Exercise goal: For the data that follows, state how many lines hold the string "false", giving the number by itself.

Dataset entries:
**********
Lemma server_work_conserved_witness :
  exists answered outstanding : list Message, len answered = 0 /\ len outstanding = 2 /\
    sent_of 1 (hist sample_busy) ++ [] = frames (answer default_handler <$> answered).
Proof.
  destruct (sample_lookup sample_busy 1) as (c & f & Hc & Hf); [by_compute|].
  assert ((next_request_sequence <$> connection_flows_ (self sample_busy) !! 1) = Some 2) as Hn by by_compute.
  assert ((next_response_sequence <$> connection_flows_ (self sample_busy) !! 1) = Some 0) as Hm by by_compute.
  assert ((unsent <$> live (self sample_busy) !! 1) = Some []) as Hu by by_compute.
  rewrite Hf in Hn, Hm. rewrite Hc in Hu. injection Hn as Hn. injection Hm as Hm. injection Hu as Hu.
  destruct (server_work_conserved default_handler 10 sample_cfg sample_start sample_busy 1 c f
    sample_cfg_wf sample_limits_wf sample_fresh sample_busy_reachable Hc Hf)
    as (an & out & _ & H1 & H2 & H3 & _).
  exists an, out. rewrite <- Hu. split; [|split; [|exact H1]]; rewrite Hn in H3; rewrite Hm in H2; lia.
Defined.

Lemma server_idle_all_answered_witness :
  exists reqs : list Message, len reqs = 2 /\
    sent_of 1 (hist sample_idle) ++ [] = frames (answer default_handler <$> reqs).
Proof.
  destruct (sample_lookup sample_idle 1) as (c & f & Hc & Hf); [by_compute|].
  assert ((next_request_sequence <$> connection_flows_ (self sample_idle) !! 1) = Some 2) as Hn by by_compute.
  assert ((unsent <$> live (self sample_idle) !! 1) = Some []) as Hu by by_compute.
  rewrite Hf in Hn. rewrite Hc in Hu. injection Hn as Hn. injection Hu as Hu.
  destruct (server_idle_all_answered default_handler 10 sample_cfg sample_start sample_idle 1 c f
    sample_cfg_wf sample_limits_wf sample_fresh sample_idle_reachable ltac:(by_compute) ltac:(by_compute)
    ltac:(by_compute) Hc Hf) as (reqs & _ & _ & H1 & H2 & _).
  exists reqs. rewrite <- Hu. split; [lia|exact H1].
Defined.

Lemma server_interest_matches_witness :
  interest 9 (hist sample_idle) = Some (ConnectionEvent 1 true false).
Proof.
  destruct (sample_lookup sample_idle 1) as (c & f & Hc & Hf); [by_compute|].
  assert ((Connection_fd <$> live (self sample_idle) !! 1) = Some 9) as Hfd by by_compute.
  assert ((has_pending_output <$> live (self sample_idle) !! 1) = Some false) as Hout by by_compute.
  assert ((registered_with_epoll <$> connection_flows_ (self sample_idle) !! 1) = Some true) as Hr by by_compute.
  assert ((close_after_flush <$> connection_flows_ (self sample_idle) !! 1) = Some false) as Hcl by by_compute.
  rewrite Hc in Hfd, Hout. rewrite Hf in Hr, Hcl.
  injection Hfd as Hfd. injection Hout as Hout. injection Hr as Hr. injection Hcl as Hcl.
  destruct (server_interest_matches default_handler 10 sample_cfg sample_start sample_idle 1 c f
    sample_cfg_wf sample_limits_wf sample_fresh sample_idle_reachable Hc Hf) as [H _].
  rewrite Hfd, Hr, Hcl, Hout in H. exact H.
Defined.

Lemma server_owns_descriptors_witness :
  exists id, is_Some (connection_flows_ (self sample_idle) !! id).
Proof.
  destruct (proj1 (server_owns_descriptors default_handler 10 sample_cfg sample_start sample_idle 9
    sample_cfg_wf sample_limits_wf sample_fresh sample_idle_reachable)) as (id & _ & H & _); [by_compute|].
  by exists id.
Defined.

Lemma server_shutdown_closes_witness :
  is_open 9 (hist sample_idle) = true /\ is_open 9 (hist sample_end) = false.
Proof.
  destruct (server_shutdown_closes default_handler 10 sample_cfg 7 sample_start sample_end
    sample_cfg_wf sample_limits_wf sample_fresh sample_run_eq) as (_ & _ & H).
  split; [by_compute|apply H].
Defined.

(** Connection 1 is open when the stop is noticed. *)
Lemma server_stop_terminates_witness :
  stop_requested_ (self sample_stopped) = true /\ is_open 9 (hist sample_stopped) = true /\
  live (self (after_run (Run default_handler 10 1) sample_stopped)) = ∅.
Proof.
  assert (stop_requested_ (self sample_stopped) = true) as Hstop by by_compute.
  split; [exact Hstop|]. split; [by_compute|]. unfold after_run.
  pose proof (server_stop_terminates default_handler 10 sample_cfg sample_start sample_stopped 1 1
    sample_cfg_wf sample_limits_wf sample_fresh sample_stopped_reachable Hstop (scripted_few sample_world)
    ltac:(lia) ltac:(lia)) as H.
  assert (fst (Run default_handler 10 1 sample_stopped) = Return tt) as Hret by by_compute.
  destruct (Run default_handler 10 1 sample_stopped) as [r st']. simpl in Hret. rewrite Hret in H.
  apply H.
Defined.

Lemma server_follows_protocol_witness :
  exists more, frames (respond_spec <$> [sample_message; sample_work; sample_message])
    = sent_of 1 (hist sample_end) ++ more.
Proof.
  apply (server_follows_protocol 10 sample_cfg 7 sample_start (Return tt) sample_end 1
    [sample_message; sample_work; sample_message] (zdrop 5 sample_frame)
    sample_cfg_wf sample_limits_wf sample_fresh sample_run_eq); [by_decide|by_compute].
Defined.

(** The last id before the registry's own limit is a key that the server reserves:
    events of that connection would be taken for shutdown signals. *)
Lemma reserved_key_allotted :
  fst (Registry_Add (UniqueFd_make 9)
    (mkSt {| registry_limits_ := ConnectionLimits_default; next_id_ := u64_max - 1; connections_ := ∅ |} []))
  = Return kShutdownSignalKey.
Proof. vm_compute. reflexivity. Qed.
**********
Result of the exercise: 4